I have a four-day weekend, and it's fabulous. So far I've done something, and something else. Whatever those things were, they gave me a nice glow of accomplishment. The weather is hot, with a good breeze to keep the skeeters off. We have Mexican pineapple pop and vanilla ice cream. Life is good.
We've been working on a job list for the hired man, a nice young fellow who is a friend of someone in the garden club. I want him to take the tall ladder and tack up some plastic over the exposed insulation in the entryway. So I go to the gym to gather materials. Roll of visqueen, check. Staple gun is harder. We have six or 10 of the things, and boxes and boxes of various sizes and shapes of staples. We have so many because I collect tools because I lose tools and because I like tools. (If you have a dozen hammers, you can probably find one when you need it even if the idiot who last used it didn't put it away.) I buy them at estate and yard sales because cheapness is wired into my genes, and because hippies
never buy anything new (it's just wrong).
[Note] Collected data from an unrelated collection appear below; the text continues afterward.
Lemma table_map_reads e :
  table_map_ok e ->
  exists payload, encodeTableMapEvent NewBinlogEncoder e = Ok payload /\
    read_table_map payload =
      Some (mkTableMapEvent (tm_TableID e) (tm_Flags e) (tm_Schema e) (tm_Table e) (tm_ColumnCount e)
              (ColumnType e) (ColumnMeta e)
              (effective_bitmap (NullBitmap e) ((tm_ColumnCount e + 7) / 8)) []).
Proof.
  intros Hok.
  eexists; split; [by apply encodeTableMapEvent_layout|].
  destruct Hok as (H1 & H2 & H3 & H4 & H5 & H6 & H7 & H8).
  pose proof (encodeColumnMeta_length _ _ H7) as Hml. rewrite H5 in Hml.
  unfold read_table_map. do 8 read_step.
  pose proof (read_metas_app _ _ [] H7) as Hm. rewrite app_nil_r in Hm. rewrite Hm.
  cbn [mbind option_bind]. rewrite Nat2Z.id.
  assert (length (effective_bitmap (NullBitmap e) ((tm_ColumnCount e + 7) / 8)) =
          ((tm_ColumnCount e + 7) / 8)%nat) as Hl.
  { unfold effective_bitmap. revert H8. destruct (NullBitmap e); [intros; apply length_replicate|by intros [?|?]]. }
  pose proof (rd_take_app _ _ [] Hl) as Ht. rewrite app_nil_r in Ht. by rewrite Ht.
Qed.

(** a table map round-trips: the replica gets the table id, both names, the
    column types and each column's metadata back, and the nullability bitmap
    (all columns nullable when the event carries none). *)
Theorem encodeTableMapEvent_roundtrip e (Hok : table_map_ok e) :
  exists payload, encodeTableMapEvent NewBinlogEncoder e = Ok payload /\
    read_table_map payload =
      Some (mkTableMapEvent (tm_TableID e) (tm_Flags e) (tm_Schema e) (tm_Table e) (tm_ColumnCount e)
              (ColumnType e) (ColumnMeta e)
              (effective_bitmap (NullBitmap e) ((tm_ColumnCount e + 7) / 8)) []).
Proof. by apply table_map_reads. Qed.
End payloads.

(** The length-encoded integers of the MySQL protocol, for the witnesses. *)
Definition lenenc_mysql : LenEnc := fun n =>
  if n <=? 250 then [n]
  else if n <? 65536 then 252 :: le_bytes 2 n
  else if n <? 16777216 then 253 :: le_bytes 3 n
  else 254 :: le_bytes 8 n.

Lemma lenenc_mysql_laws : LenEncLaws lenenc_mysql.
Proof.
  intros n r Hn. unfold in_width in Hn. unfold PutLengthEncodedInt, lenenc_mysql.
  assert (forall k, in_width (8 * Z.of_nat k) n ->
    (k <=? length (le_bytes k n ++ r))%nat = true /\
    le_val (take k (le_bytes k n ++ r)) = n /\ drop k (le_bytes k n ++ r) = r) as K.
  { intros k Hk. rewrite length_app, le_bytes_length, Nat.leb_le.
    rewrite take_app_length', drop_app_length', le_val_bytes, wrap_id by by rewrite ?le_bytes_length.
    split_and!; [lia|done..]. }
  unfold read_lenenc.
  destruct (Z.leb_spec n 250); [cbn [app]; by rewrite (proj2 (Z.ltb_lt _ _)) by lia|].
  destruct (Z.ltb_spec n 65536); [|destruct (Z.ltb_spec n 16777216)]; cbn [app];
    match goal with |- context [le_bytes ?k n] =>
      destruct (K k) as (K1 & K2 & K3); [unfold in_width; simpl; lia|] end;
    simpl Z.ltb; simpl Z.eqb; cbv iota; by rewrite K1, K2, K3.
Qed.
The red staple gun, our top machine for probably 20 years, has thrown a spring and we can't find the spring. OK. The hammer stapler died during the reroofing of the barn. Can't find even the carcass. There's a big silver one that looks good. It's an Arrow, though, and I don't see any Arrow staples. Plus I can't figure out how to put the staples in. If you've ever had a staple gun, you know how it is. There is no standardization among staplers. Some of them have floppy levers on the bottom, some have swiveling panels at the front, and some have to be opened with a hammer and are then very hard to close. I turn the thing around in my hands, poking at protuberances and twisting panels.
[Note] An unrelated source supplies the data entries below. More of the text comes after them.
(** integers and booleans reach the replica exactly.  PostgreSQL's text of a
    smallint, integer or bigint, scanned by the streamer and written by the
    encoder, is read back as the same number, and a boolean as 1 or 0. *)
Theorem integers_delivered fmt_v z :
  (in_swidth 16 z -> exists b, deliver fmt_v 21 (dec_Z z) = Ok b /\ decode_signed b = z) /\
  (in_swidth 32 z -> exists b, deliver fmt_v 23 (dec_Z z) = Ok b /\ decode_signed b = z) /\
  (in_swidth 64 z -> exists b, deliver fmt_v 20 (dec_Z z) = Ok b /\ decode_signed b = z) /\
  deliver fmt_v 16 (str "t") = Ok [1] /\ deliver fmt_v 16 (str "f") = Ok [0].
Proof.
  split_and!; [intros Hz..|done|done]; (eexists; split; [reflexivity|]).
  - change (decode_signed (encodeShort (VInt16 (scan_decimal 16 (dec_Z z)))) = z).
    rewrite scan_decimal_dec by (done || lia). unfold encodeShort. rewrite decode_signed_wrap by lia. by apply swrap_id.
  - change (decode_signed (encodeLong (VInt32 (scan_decimal 32 (dec_Z z)))) = z).
    rewrite scan_decimal_dec by (done || lia). unfold encodeLong. rewrite decode_signed_wrap by lia. by apply swrap_id.
  - change (decode_signed (encodeLongLong (VInt64 (scan_decimal 64 (dec_Z z)))) = z).
    rewrite scan_decimal_dec by (done || lia). unfold encodeLongLong. rewrite decode_signed_wrap by lia. by apply swrap_id.
Qed.

Lemma integers_delivered_witness :
  exists b, deliver (fun _ => []) 23 (str "-42") = Ok b /\ decode_signed b = -42.
Proof.
  apply (proj1 (proj2 (integers_delivered (fun _ => []) (-42)))). unfold in_swidth. simpl. lia.
Defined.

(** The types kept as text, with the bytes of the length prefix. *)
Definition text_types : list (Z * nat) :=
  map (fun oid => (oid, 2%nat)) [25; 1043; 19; 1186; 869; 650; 829; 774; 600; 601; 602; 603; 604; 718; 142; 17] ++
  map (fun oid => (oid, 1%nat)) [18; 1042; 2950] ++ map (fun oid => (oid, 4%nat)) [114; 3802].

(** text reaches the replica unchanged: for every type the streamer keeps as
    text, what is written is the text behind a length prefix that says its
    length, as long as the prefix can hold it (255 bytes for character and
    UUID columns, 65535 for text, 4 GiB for JSON). *)
Theorem texts_delivered fmt_v oid n text
  (Hin : In (oid, n) text_types) (Hlen : Z.of_nat (length text) < 2 ^ (8 * Z.of_nat n)) :
  deliver fmt_v oid text = Ok (le_bytes n (Z.of_nat (length text)) ++ text) /\
  field_len (pgTypeToMySQLType oid) (getColumnMeta (pgTypeToMySQLType oid))
    (le_bytes n (Z.of_nat (length text)) ++ text) = Some (n + length text)%nat.
Proof.
  assert (forall k, Some (prefixed k (le_bytes k (Z.of_nat (length text)) ++ text)) = Some (k + length text)%nat
    \/ 2 ^ (8 * Z.of_nat k) <= Z.of_nat (length text)) as Hp.
  { intros k. destruct (Z.lt_ge_cases (Z.of_nat (length text)) (2 ^ (8 * Z.of_nat k))) as [Hk|]; [left|by right].
    pose proof (prefixed_le k text Hk []) as E. rewrite !app_nil_r in E. rewrite E, length_app, le_bytes_length. done. }
  unfold text_types in Hin. cbn [In map app] in Hin.
  set (le n := le_bytes n (Z.of_nat (length text)) ++ text) in *.
  assert (Ok (encodeVarString fmt_v (VString text) 65535) = Ok (le 2%nat)) as Ev by (by rewrite encodeVarString_le).
  assert (Ok (encodeFixedString fmt_v (VString text) 255) = Ok (le 1%nat)) as Ef
    by (by rewrite encodeFixedString_le by lia).
  assert (Ok (encodeBlob (VString text) 2) = Ok (le 2%nat)) as Eb
    by (unfold encodeBlob, encode_blob_data, le; by rewrite le_bytes_wrap by lia).
  assert (Ok (encodeJSON (VString text) 4) = Ok (le 4%nat)) as Ej by reflexivity.
  repeat destruct Hin as [E|Hin]; [injection E as <- <-..|done];
    (split; [first [exact Ev|exact Ef|exact Eb|exact Ej]|];
     first [destruct (Hp 2%nat) as [E|E]; [exact E|exfalso; simpl in *; lia]
           |destruct (Hp 1%nat) as [E|E]; [exact E|exfalso; simpl in *; lia]
           |destruct (Hp 4%nat) as [E|E]; [exact E|exfalso; simpl in *; lia]]).
Qed.

Lemma texts_delivered_witness :
  deliver (fun _ => []) 1043 (str "bob") = Ok ([3; 0] ++ str "bob").
Proof. apply (texts_delivered (fun _ => []) 1043 2 (str "bob")); [simpl; tauto|simpl; lia]. Defined.

(** dates and times reach the replica: from the text PostgreSQL sends for a
    date, time or timestamp (with or without fraction or time zone after it),
    the replica reads the same civil date and clock. *)
Theorem temporals_delivered fmt_v y m d h mi s r
  (Hdate : date_ok y m d) (Hclock : clock_ok h mi s) (Hr : no_digit r) :
  let date := date_text y m d in let clock := clock_text h mi s in
  (exists b, deliver fmt_v 1082 (date ++ r) = Ok b /\ decode_date b = (y, m, d)) /\
  Forall (fun oid => exists b, deliver fmt_v oid (clock ++ r) = Ok b /\ decode_time b = (h, mi, s)) [1083; 1266] /\
  Forall (fun oid => exists b, deliver fmt_v oid (date ++ [32] ++ clock ++ r) = Ok b /\
    decode_datetime b = ((y, m, d), (h, mi, s))) [1114; 1184].
Proof.
  intros date clock. split_and!; repeat constructor; eexists; (split; [reflexivity|]).
  - by apply (encode_date_text_spec y m d r).
  - by apply (encode_time_text_spec h mi s r).
  - by apply (encode_time_text_spec h mi s r).
  - by apply (encode_datetime_text_spec y m d h mi s r).
  - by apply (encode_datetime_text_spec y m d h mi s r).
Qed.

Lemma temporals_delivered_witness :
  exists b, deliver (fun _ => []) 1184 (str "2024-02-29 23:59:58.5+02") = Ok b /\
    decode_datetime b = ((2024, 2, 29), (23, 59, 58)).
Proof.
  destruct (temporals_delivered (fun _ => []) 2024 2 29 23 59 58 (str ".5+02")) as (_ & _ & Hf);
    [unfold date_ok; lia|unfold clock_ok; lia|reflexivity|].
  exact (Forall_inv (Forall_inv_tail Hf)).
Defined.

(** C39: NUMERIC columns are announced as DECIMAL(10,2): of a value I.F the
    replica reads the sign, the integer part modulo 10^8 and the fraction cut to
    two decimals.  So the value arrives unchanged exactly when its integer part
    is below 10^8 and its decimals after the second are zero. *)
Theorem numeric_delivered fmt_v neg I F
  (HI : I <> []) (HdI : forallb digit I = true) (HdF : forallb digit (default [] F) = true) :
  let unit := 10 ^ Z.of_nat (length (default [] F)) in
  let number := digits_val 0 (I ++ default [] F) in
  let m := digits_val 0 I mod 10 ^ 8 * 100 + digits_val 0 (default [] F) * 100 / unit in
  exists b, deliver fmt_v 1700 (decimal_text neg I F) = Ok b /\
    decode_decimal 10 2 b = Some (neg, m) /\
    (m * unit = number * 100 <-> digits_val 0 I < 10 ^ 8 /\ digits_val 0 (default [] F) * 100 mod unit = 0).
Proof.
  intros unit number m. destruct (decode_encode_cut neg I F 10 2 HI HdI HdF) as (b & H1 & _ & H3).
  exists b. split; [exact H1|]. split; [rewrite H3, pad_frac_val by done; reflexivity|].
  subst m number. rewrite digits_val_app, (digits_val_acc (digits_val 0 I)). fold unit. clear H1 H3.
  pose proof (digits_val_range _ HdI) as Hi. assert (0 < unit) as Hu by (apply Z.pow_pos_nonneg; lia).
  pose proof (Z.div_mod (digits_val 0 I) (10 ^ 8) ltac:(lia)) as Ei.
  pose proof (Z.mod_pos_bound (digits_val 0 I) (10 ^ 8) ltac:(lia)) as Hi8.
  pose proof (Z.div_pos (digits_val 0 I) (10 ^ 8) ltac:(lia) ltac:(lia)) as Hq.
  pose proof (Z.div_mod (digits_val 0 (default [] F) * 100) unit ltac:(lia)) as Ef.
  pose proof (Z.mod_pos_bound (digits_val 0 (default [] F) * 100) unit Hu) as Hf.
  set (i := digits_val 0 I) in *. set (f := digits_val 0 (default [] F)) in *.
  set (y := i / 10 ^ 8) in *. set (x := i mod 10 ^ 8) in *. set (r := f * 100 mod unit) in *. set (q := f * 100 / unit) in *.
  clearbody y x r q i f unit. change (10 ^ 8) with 100000000 in *. subst i. split.
  - intros E. assert (unit * y * 10000000000 + r = 0) by lia. assert (unit * y = 0) by nia. nia.
  - intros [Hlt ->]. assert (y = 0) as -> by lia. lia.
Qed.

Lemma numeric_delivered_witness :
  exists b, deliver (fun _ => []) 1700 (str "-1234.5") = Ok b /\ decode_decimal 10 2 b = Some (true, 123450).
Proof.
  destruct (numeric_delivered (fun _ => []) true (str "1234") (Some (str "5")) ltac:(discriminate) eq_refl eq_refl)
    as (b & H1 & H2 & _). exists b. split; [exact H1|exact H2].
Defined.

(** *** Floats *)

(** PostgreSQL's text of a finite float: sign, digits, optional fraction and
    exponent. *)
Definition exp_text (e : Z) : bytes := [101] ++ [if e <? 0 then 45 else 43] ++ dec_pad 2 (Z.abs e).
Definition float_text (neg : bool) (I : bytes) (F : option bytes) (e : option Z) : bytes :=
  decimal_text neg I F ++ match e with Some e => exp_text e | None => [] end.

(** The rational it denotes. *)
Definition float_num (I : bytes) (F : option bytes) (e : option Z) : Z :=
  digits_val 0 (I ++ default [] F) * 10 ^ Z.max 0 (default 0 e - Z.of_nat (length (default [] F))).
Definition float_den (F : option bytes) (e : option Z) : Z :=
  10 ^ Z.max 0 (Z.of_nat (length (default [] F)) - default 0 e).

Lemma bytes_eqb_nil (l : bytes) : l <> [] -> bytes_eqb l [] = false.
Proof. intros H. unfold bytes_eqb. by apply bool_decide_eq_false_2. Qed.

Definition opt_exp (e : option Z) : bytes := match e with Some e => exp_text e | None => [] end.

Lemma parse_exp_text e : parse_exp (opt_exp e) = Some (default 0 e).
Proof.
  destruct e as [e|]; [|done]. unfold opt_exp, exp_text, parse_exp. cbn [app].
  change (accept (str "eE") (101 :: ?r)) with (Some r). cbv iota.
  destruct (dec_pad_spec 2 (Z.abs e)) as (Hd & Hv & Hne); [lia|].
  pose proof (span_digits_app (dec_pad 2 (Z.abs e)) [] Hd Logic.I) as Hs. rewrite app_nil_r in Hs.
  destruct (Z.ltb_spec e 0); cbn [Z.eqb Pos.eqb]; rewrite Hs, bytes_eqb_nil, Hv by done; cbn; f_equal; lia.
Qed.

Lemma parse_decimal_text I F e :
  forallb digit I = true -> forallb digit (default [] F) = true -> I <> [] ->
  parse_decimal (I ++ (match F with Some f => 46 :: f | None => [] end) ++ opt_exp e) =
    Some (I, default [] F, default 0 e).
Proof.
  intros HI HF Hne. unfold parse_decimal.
  assert (no_digit (opt_exp e)) as He by by destruct e.
  assert (I ++ default [] F <> []) as Hne' by by destruct I.
  rewrite span_digits_app; [|done|by destruct F, e].
  destruct F as [f|]; cbn [app default from_option id] in *; unfold id in *.
  - change (46 =? 46) with true. cbv iota. rewrite span_digits_app by done.
    rewrite (bytes_eqb_nil _ Hne'), parse_exp_text. done.
  - assert (match opt_exp e with c :: r => if c =? 46 then span_digits r else ([], opt_exp e) | [] => ([], opt_exp e) end
      = ([], opt_exp e)) as -> by by destruct e.
    rewrite (bytes_eqb_nil _ Hne'), parse_exp_text. done.
Qed.

Lemma digit_head c l : digit c = true -> is_nan (c :: l) = false /\ is_inf (c :: l) = false.
Proof.
  rewrite digit_range. intros Hc. unfold is_nan, is_inf, accept_word, accept. cbn [foldl mbind option_bind str].
  rewrite !(bool_decide_eq_false_2 (c ∈ _)); [done|..]; rewrite !elem_of_cons, elem_of_nil; cbn; lia.
Qed.

Lemma Sscanf_f_text mb eb neg I F e :
  forallb digit I = true -> forallb digit (default [] F) = true -> I <> [] ->
  Sscanf_f mb eb (float_text neg I F e) = default 0 (f_round mb eb neg (float_num I F e) (float_den F e)).
Proof.
  intros HI HF Hne. pose proof (parse_decimal_text I F e HI HF Hne) as Hp.
  destruct I as [|c I]; [done|]. pose proof HI as Hc. cbn in Hc. apply andb_true_iff in Hc as [Hc _].
  destruct (digit_not_sign c Hc) as (Hs & H1 & H2).
  unfold float_text, decimal_text. fold (opt_exp e). rewrite <- !app_assoc. cbn [app] in *.
  set (rest := I ++ _) in *. destruct (digit_head c rest Hc) as [Hn Hi].
  assert (forall n, default 0 (if 0 <=? default 0 e - Z.of_nat (length (default [] F))
      then f_round mb eb neg (n * 10 ^ (default 0 e - Z.of_nat (length (default [] F)))) 1
      else f_round mb eb neg n (10 ^ (- (default 0 e - Z.of_nat (length (default [] F)))))) =
    default 0 (f_round mb eb neg (n * 10 ^ Z.max 0 (default 0 e - Z.of_nat (length (default [] F)))) (float_den F e))) as Hr.
  { intros n. unfold float_den. destruct (Z.leb_spec 0 (default 0 e - Z.of_nat (length (default [] F)))).
    - rewrite (Z.max_r 0), (Z.max_l 0) by lia. done.
    - rewrite (Z.max_l 0), (Z.max_r 0), Z.pow_0_r, Z.mul_1_r by lia. do 3 f_equal. lia. }
  unfold Sscanf_f. destruct neg; cbn [app skip_space].
  - change (is_space 45) with false. cbv iota.
    assert (is_nan (45 :: c :: rest) = false) as -> by reflexivity.
    change (45 =? 45) with true. cbv iota. rewrite Hi, Hp. apply Hr.
  - rewrite Hs, Hn, H1, H2, Hi, Hp. apply Hr.
Qed.

(** a float reaches the replica exactly when PostgreSQL's text identifies it.
    If the decimal text denotes a number less than half a unit in the last
    place from the normal float [m * 2^E] (as PostgreSQL's shortest
    representation does), the bytes written for a double precision or real
    column are that float's bit pattern. *)
Theorem floats_delivered fmt_v oid mb eb n neg I F e m E
  (Hfmt : In (oid, mb, eb, n) [(701, 52, 11, 8%nat); (700, 23, 8, 4%nat)])
  (HI : forallb digit I = true) (HF : forallb digit (default [] F) = true) (Hpos : 0 < digits_val 0 (I ++ default [] F))
  (Hne : I <> []) (Hm : 2 ^ mb <= m < 2 ^ (mb + 1))
  (HE1 : 1 - f_bias eb - mb <= E) (HE2 : E + f_bias eb + mb < 2 ^ eb - 1)
  (Hnear : let A := float_num I F e * 2 ^ Z.max 0 (- E) in let B := float_den F e * 2 ^ Z.max 0 E in
           2 * Z.abs (A - m * B) < B /\ (m * B <= A \/ 2 ^ mb < m)) :
  deliver fmt_v oid (float_text neg I F e) = Ok (le_bytes n (f_encode mb eb (FFin neg m E))).
Proof.
  destruct Hnear as [Hn1 Hn2].
  assert (0 < float_num I F e) by (apply Z.mul_pos_pos; [done|apply Z.pow_pos_nonneg; lia]).
  assert (0 < float_den F e) by (apply Z.pow_pos_nonneg; lia).
  assert (0 < mb /\ 1 < eb) as [Hmb Heb] by (destruct Hfmt as [[=]|[[=]|[]]]; subst; lia).
  assert (Sscanf_f mb eb (float_text neg I F e) = f_encode mb eb (FFin neg m E)) as Hs.
  { rewrite Sscanf_f_text by done. by erewrite f_round_nearest by done. }
  destruct Hfmt as [[=]|[[=]|[]]]; subst; rewrite <- Hs; reflexivity.
Qed.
C. appears while I am trying to pick the Arrow open, so I pass it to her. She's clever at this and very patient, hardly ever resorting to the hammer. I go to pull more staplers from the top drawer, and – crap, the drawer is jammed. Opens maybe half an inch. Jiggling the drawer does not help. I'm reaching for the pry bar when C. intervenes. “You'll just make it worse,” she says. It's true – first I'll make it worse, then I'll break it. Works for me. She pokes various items in the drawer, trying to knock the jammy bit loose. It's hopeless. The handle of a stapler is jammed up against the drawer frame. I convince her to work on opening up the Bostitch so I can make the jammed drawer worse, then break it, while she is distracted. Works like a charm.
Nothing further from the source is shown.